-- What to produce --
Output range, inclusive: from the line containing "(children : list Markup)." to the line containing "Definition truthy (o". Restate those lines from the data below word for word and only those.

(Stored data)
(** [buildSchema] throws for every list that has a resolver class in it,
    and builds the schema of the empty list. *)
Definition first_build_throws : list ResolverClass -> bool :=
  fun resolvers =>
    match resolvers with
    | [] => false
    | _ :: _ => true
    end.

(** [buildSchema] throws whatever it is given. *)
Definition every_build_throws : list ResolverClass -> bool := fun _ => true.

End Route.

(** ** src/app/page.tsx: the list sections of [Page]

    Markup is kept as a tree of elements with their [key], their [href]
    where they have one, and their children; class names are styling and
    are left out. *)

Module Page.
Import Types.

Inductive Markup : Type :=
| Text (s : string)
| Element (tag : string) (key : option string) (href : option string)
          (children : list Markup).

Definition el (tag : string) (children : list Markup) : Markup :=
  Element tag None None children.

(** A string in a condition: [undefined] and the empty string are falsy. *)
Definition truthy (o : option string) : bool :=
  match o with
  | Some s => negb (String.eqb s "")
  | None => false
  end.

Definition WorkCard (work : Work.t) : Markup :=
  Element "Card" (Some (Work.company work)) None
    [ el "CardHeader"
        [ el "div"
            [ el "h3"
                [ if truthy (Work.link work)
                  then Element "a" None (Work.link work) [Text (Work.company work)]
                  else Text (Work.company work) ];
              el "div" [Text (Work.start work); Text " - "; Text (Work.end_ work)] ];
          el "h4" [Text (Work.title work)] ];
      el "CardContent"
        (Text (Work.description work)
         :: match Work.badges work with
            | Some badges =>
                [ el "div"
                    (map (fun badge => Element "Badge" (Some badge) None [Text badge])
                         badges) ]
            | None => []
            end) ].

Definition WorkExperience (work : list Work.t) : Markup :=
  el "section" (el "h2" [Text "Work Experience"] :: map WorkCard work).

Definition EducationCard (education : Education.t) : Markup :=
  Element "Card" (Some (Education.school education)) None
    [ el "CardHeader"
        [ el "div"
            [ el "h3"
                [ if truthy (Education.link education)
                  then Element "a" None (Education.link education)
                         [Text (Education.school education)]
                  else Text (Education.school education) ];
              el "div" [Text (Education.start education); Text " - ";
                        Text (Education.end_ education)] ] ];
      el "CardContent" [Text (Education.degree education)] ].

Definition EducationSection (education : list Education.t) : Markup :=
  el "section" (el "h2" [Text "Education"] :: map EducationCard education).

Definition SkillBadge (skill : string) : Markup :=
  Element "Badge" (Some skill) None [Text skill].

Definition Skills (skills : list string) : Markup :=
  el "section" [ el "h2" [Text "Skills"]; el "div" (map SkillBadge skills) ].

Definition ProjectCard (project : Project.t) : Markup :=
  Element "Card" (Some (Project.title project)) None
    [ el "CardHeader"
        [ el "div"
            [ el "div"
                [ el "h3"
                    ((if truthy (Project.href project)
                      then Element "a" None (Project.href project)
                             [Text (Project.title project)]
                      else Text (Project.title project))
                     :: (if Project.active project
                         then [ el "span" [ el "span" [el "span" []; el "span" []] ] ]
                         else []));
                  el "div" [Text (Project.dates project)] ];
              el "p" [Text (Project.description project)] ] ];
      el "CardContent"
        [ el "div"
            (map (fun tech => Element "Badge" (Some tech) None [Text tech])
                 (Project.technologies project)) ] ].

Definition Projects (projects : list Project.t) : Markup :=
  el "section" [ el "h2" [Text "Projects"]; el "div" (map ProjectCard projects) ].

(** The four list sections of the page, in page order. *)
Definition sections (data : ResumeData.t) : list Markup :=
  [ WorkExperience (ResumeData.work data);
    EducationSection (ResumeData.education data);
    Skills (ResumeData.skills data);
    Projects (ResumeData.projects data) ].

(** *** Reading the blocks off the markup *)

Definition children (m : Markup) : list Markup :=
  match m with
  | Element _ _ _ cs => cs
  | Text _ => []
  end.

Definition tag (m : Markup) : string :=
  match m with
  | Element t _ _ _ => t
  | Text _ => ""
  end.

Definition key (m : Markup) : option string :=
  match m with
  | Element _ k _ _ => k
  | Text _ => None
  end.

(** The elements with a given tag below [m], in document order. *)
Fixpoint descendants (t : string) (m : Markup) : list Markup :=
  match m with
  | Text _ => []
  | Element _ _ _ cs =>
      (fix go (l : list Markup) : list Markup :=
         match l with
         | [] => []
         | c :: l' =>
             (if String.eqb (tag c) t then [c] else descendants t c) ++ go l'
         end) cs
  end.

(** The child blocks of each section. *)
Definition work_blocks (work : list Work.t) : list Markup :=
  descendants "Card" (WorkExperience work).

Definition education_blocks (education : list Education.t) : list Markup :=
  descendants "Card" (EducationSection education).

Definition skill_blocks (skills : list string) : list Markup :=
  descendants "Badge" (Skills skills).

Definition project_blocks (projects : list Project.t) : list Markup :=
  descendants "Card" (Projects projects).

-- Exercise response --
          (children : list Markup).

Definition el (tag : string) (children : list Markup) : Markup :=
  Element tag None None children.

(** A string in a condition: [undefined] and the empty string are falsy. *)
Definition truthy (o : option string) : bool :=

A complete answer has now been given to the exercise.